То же самое касается деяний правителей, императоров и «сильных мира сего». Население в Римской империи, конечно, могло с интересом слушать и пересказывать сплетни про императоров, а современные американцы с таким же интересом могли следить в новостях за сексуальными похождениями президента Билла Клинтона или за скандальными разоблачениями внешней политики президента Джорджа Буша-младшего. Но все эти сплетни и разоблачения не оказывали ни малейшего влияния на конкретные поступки сотен миллионов жителей этих государств в их собственной жизни и принимаемые ими решения, включая решение о том, заводить ли им семью и детей.
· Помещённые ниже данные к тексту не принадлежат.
Lemma has_entries_below fs m x :
  has_entries fs (m ++ "/" ++ x) = true -> has_entries fs m = true.
Proof.
  unfold has_entries. rewrite !existsb_exists. intros ([q n] & Hin & Hp).
  exists (q, n). split; [assumption|]. cbn [fst] in *.
  eapply startswith_trans; [|exact Hp].
  replace ((m ++ "/" ++ x) ++ "/") with ((m ++ "/") ++ (x ++ "/"))
    by (now rewrite !append_assoc).
  apply startswith_app.
Qed.

(** What exists below [m] lies in the directory [m]. *)
Lemma fs_exists_below fs m x :
  is_empty m = false -> fs_exists fs (m ++ "/" ++ x) = true -> fs_exists fs m = true.
Proof.
  unfold fs_exists. intros Hm H. rewrite Hm. simpl.
  apply andb_prop in H. destruct H as [_ H]. apply orb_prop in H.
  destruct H as [H|H].
  - rewrite (lookup_Some_has_entries fs m x); [apply orb_true_r|].
    destruct (lookup fs (m ++ "/" ++ x)); congruence.
  - rewrite (has_entries_below _ _ _ H). apply orb_true_r.
Qed.

(** A new entry removes nothing. *)
Lemma fs_exists_cons fs q n p : fs_exists fs p = true -> fs_exists ((q, n) :: fs) p = true.
Proof.
  unfold fs_exists, has_entries. intros H. apply andb_prop in H. destruct H as [-> H].
  simpl. destruct (String.eqb q p); [reflexivity|].
  apply orb_prop in H. destruct H as [H|H].
  - destruct (lookup fs p); [reflexivity|discriminate].
  - rewrite H. rewrite !orb_true_r. reflexivity.
Qed.

Lemma fs_exists_cons_same fs p n : is_empty p = false -> fs_exists ((p, n) :: fs) p = true.
Proof. unfold fs_exists. intros ->. simpl. now rewrite String.eqb_refl. Qed.

Lemma fs_write_inv fs p content fs' :
  fs_write fs p content = Some fs' ->
  fs' = (p, File content) :: fs /\ creatable fs p = true.
Proof. unfold fs_write. destruct (creatable fs p); [|discriminate]. intros H; inversion H; auto. Qed.

Lemma creatable_nonempty fs p : creatable fs p = true -> is_empty p = false.
Proof. unfold creatable. destruct (is_empty p); simpl; congruence. Qed.

Lemma is_dir_cons_file fs p content :
  is_dir fs p = false -> is_dir ((p, File content) :: fs) p = false.
Proof.
  unfold is_dir, has_entries. simpl. rewrite String.eqb_refl.
  rewrite startswith_longer. simpl.
  intros H. destruct (lookup fs p) as [[|]|]; try discriminate; assumption.
Qed.

(** A file just written reads back. *)
Lemma fs_write_read fs p content fs' :
  fs_write fs p content = Some fs' -> fs_read fs' p = Some content.
Proof.
  intros H. apply fs_write_inv in H. destruct H as [-> Hc].
  unfold fs_read. rewrite is_dir_cons_file.
  - simpl. now rewrite String.eqb_refl.
  - unfold creatable in Hc. destruct (is_dir fs p); [|reflexivity].
    rewrite andb_false_r in Hc. discriminate.
Qed.

Lemma fs_write_exists fs p content fs' :
  fs_write fs p content = Some fs' -> fs_exists fs' p = true.
Proof.
  intros H. apply fs_write_inv in H. destruct H as [-> Hc].
  apply fs_exists_cons_same. eapply creatable_nonempty; eauto.
Qed.

Lemma fs_write_keeps fs p content fs' q :
  fs_write fs p content = Some fs' -> fs_exists fs q = true -> fs_exists fs' q = true.
Proof.
  intros H. apply fs_write_inv in H. destruct H as [-> _]. apply fs_exists_cons.
Qed.

Lemma fs_makedirs_exists fs p fs' : fs_makedirs fs p = Some fs' -> fs_exists fs' p = true.
Proof.
  unfold fs_makedirs. destruct (is_empty p) eqn:Hp; simpl; [discriminate|].
  destruct (fs_exists fs p); simpl; [discriminate|]. intros H; inversion H.
  now apply fs_exists_cons_same.
Qed.

Lemma fs_makedirs_keeps fs p fs' q :
  fs_makedirs fs p = Some fs' -> fs_exists fs q = true -> fs_exists fs' q = true.
Proof.
  unfold fs_makedirs. destruct (is_empty p || fs_exists fs p); [discriminate|].
  intros H; inversion H. apply fs_exists_cons.
Qed.

Lemma fs_copy_exists fs src dst fs' : fs_copy fs src dst = Some fs' -> fs_exists fs' dst = true.
Proof.
  unfold fs_copy. destruct (src =? dst); [discriminate|].
  destruct (fs_read fs src); [|discriminate]. apply fs_write_exists.
Qed.

Lemma fs_copy_keeps fs src dst fs' q :
  fs_copy fs src dst = Some fs' -> fs_exists fs q = true -> fs_exists fs' q = true.
Proof.
  unfold fs_copy. destruct (src =? dst); [discriminate|].
  destruct (fs_read fs src); [|discriminate]. apply fs_write_keeps.
Qed.

Definition system : System := {|
  FS := Files;
  exists_ := fs_exists;
  read_file := fs_read;
  write_file := fs_write;
  make_dirs := fs_makedirs;
  copy_file := fs_copy;
  exists_below := fs_exists_below;
  write_file_exists := fs_write_exists;
  write_file_read := fs_write_read;
  write_file_keeps := fun fs p text fs' q => fs_write_keeps fs p text fs' q;
  make_dirs_exists := fs_makedirs_exists;
  make_dirs_keeps := fs_makedirs_keeps;
  copy_file_exists := fs_copy_exists;
  copy_file_keeps := fs_copy_keeps
|}.

(** ** The builtins on ASCII text *)

(** White space of [str.split()] within the ASCII range. *)
Definition is_space (a : ascii) : bool :=
  let n := nat_of_ascii a in
  ((9 <=? n) && (n <=? 13) || (28 <=? n) && (n <=? 32))%nat.

(** [cur] is the field being read. *)
Fixpoint split_from (cur : string) (s : string) : list string :=
  match s with
  | EmptyString => if is_empty cur then [] else [cur]
  | String a s' =>
      if is_space a
      then (if is_empty cur then split_from EmptyString s'
            else cur :: split_from EmptyString s')
      else split_from (snoc cur a) s'
  end.

(** [line.split()]: the maximal runs of characters that are not white space. *)
Definition split (s : string) : list string := split_from EmptyString s.

Definition is_digit (a : ascii) : bool :=
  let n := nat_of_ascii a in ((48 <=? n) && (n <=? 57))%nat.

Definition digit_value (a : ascii) : Z := Z.of_nat (nat_of_ascii a) - 48.

(** Decimal digits, single underscores allowed between two digits. *)
Fixpoint digits_from (acc : Z) (after_digit : bool) (s : string) : option Z :=
  match s with
  | EmptyString => if after_digit then Some acc else None
  | String a s' =>
      if is_digit a then digits_from (10 * acc + digit_value a) true s'
      else if Ascii.eqb a "_"%char && after_digit then digits_from acc false s'
      else None
  end.

(** White space of [int()] within the ASCII range. *)
Definition is_blank (a : ascii) : bool :=
  let n := nat_of_ascii a in
  ((9 <=? n) && (n <=? 13) || (n =? 32))%nat.

Fixpoint lstrip (s : string) : string :=
  match s with
  | String a s' => if is_blank a then lstrip s' else s
  | EmptyString => EmptyString
  end.

Fixpoint rstrip (s : string) : string :=
  match s with
  | String a s' =>
      let r := rstrip s' in
      if is_empty r && is_blank a then EmptyString else String a r
  | EmptyString => EmptyString
  end.

Definition strip (s : string) : string := rstrip (lstrip s).

(** [int(s)] on ASCII text: [None] stands for [ValueError]. *)
Definition int_of_ascii (s : string) : option Z :=
  match strip s with
  | String a s' =>
      if Ascii.eqb a "-"%char then option_map Z.opp (digits_from 0 false s')
      else if Ascii.eqb a "+"%char then digits_from 0 false s'
      else digits_from 0 false (String a s')
  | EmptyString => None
  end.

(** ** The imports

    A vocabulary file has a word a line; a tokenizer option file holds the
    name of its vocabulary; a float is read when it is [0.5]; an embedding
    table needs its size; a data set is checked by its existence; NumPy
    takes seeds from 0 to 2^32 - 1. *)
Definition imports : @Externals system := {|
  py_int := int_of_ascii;
  py_float := fun s => if s =? "0.5" then Some 0.5%float else None;
  py_split := split;
  str_other := fun _ => "<object>";
  json_load := fun text => Some (VDict [("vocabulary", VStr (strip text))]);
  Vocab_init := fun (fs : @FS system) file =>
    match file with
    | VStr p =>
        option_map (fun s => {| Vocab_length := Z.of_nat (List.length (readlines s)) |})
                   (fs_read fs p)
    | _ => None
    end;
  Embeddings_init := fun (fs : @FS system) file voc size =>
    match size with
    | VInt n => Some {| Embeddings_dim := n |}
    | _ => None
    end;
  check_dataset_ok := fun (fs : @FS system) file =>
    match file with VStr p => fs_exists fs p | _ => false end;
  tf_seed_ok := fun _ => true;
  np_seed_ok := fun v =>
    match v with VInt n => ((0 <=? n) && (n <? 2 ^ 32))%Z | _ => false end
|}.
Поэтому, хотя 80–90 % исторической литературы посвящено именно описанию войн, действий и поступков «сильных мира сего», а также чистоты постельного белья, на котором они спали, и интригам, которые плело их окружение, но это были как раз те проблемы, которые менее всего волновали подавляющую часть их подданных. Намного больше и в современном мире, и в Римской империи, и в XVII в. в Западной Европе большинство людей волновали проблемы о хлебе насущном. А они напрямую зависели от тех процессов глобализации в экономике, которые были описаны в предыдущей главе и которые происходят и в настоящее время. Именно они определяли, засыпали ли люди каждый день с чувством уверенности в завтрашнем дне, или же они жили в постоянном напряжении, ожидая то голода, то резкого взлета цен, то массовой безработицы, то экономического кризиса, готовые при необходимости сняться с насиженного места и отправиться туда, где жизнь лучше, и солнце ярче светит.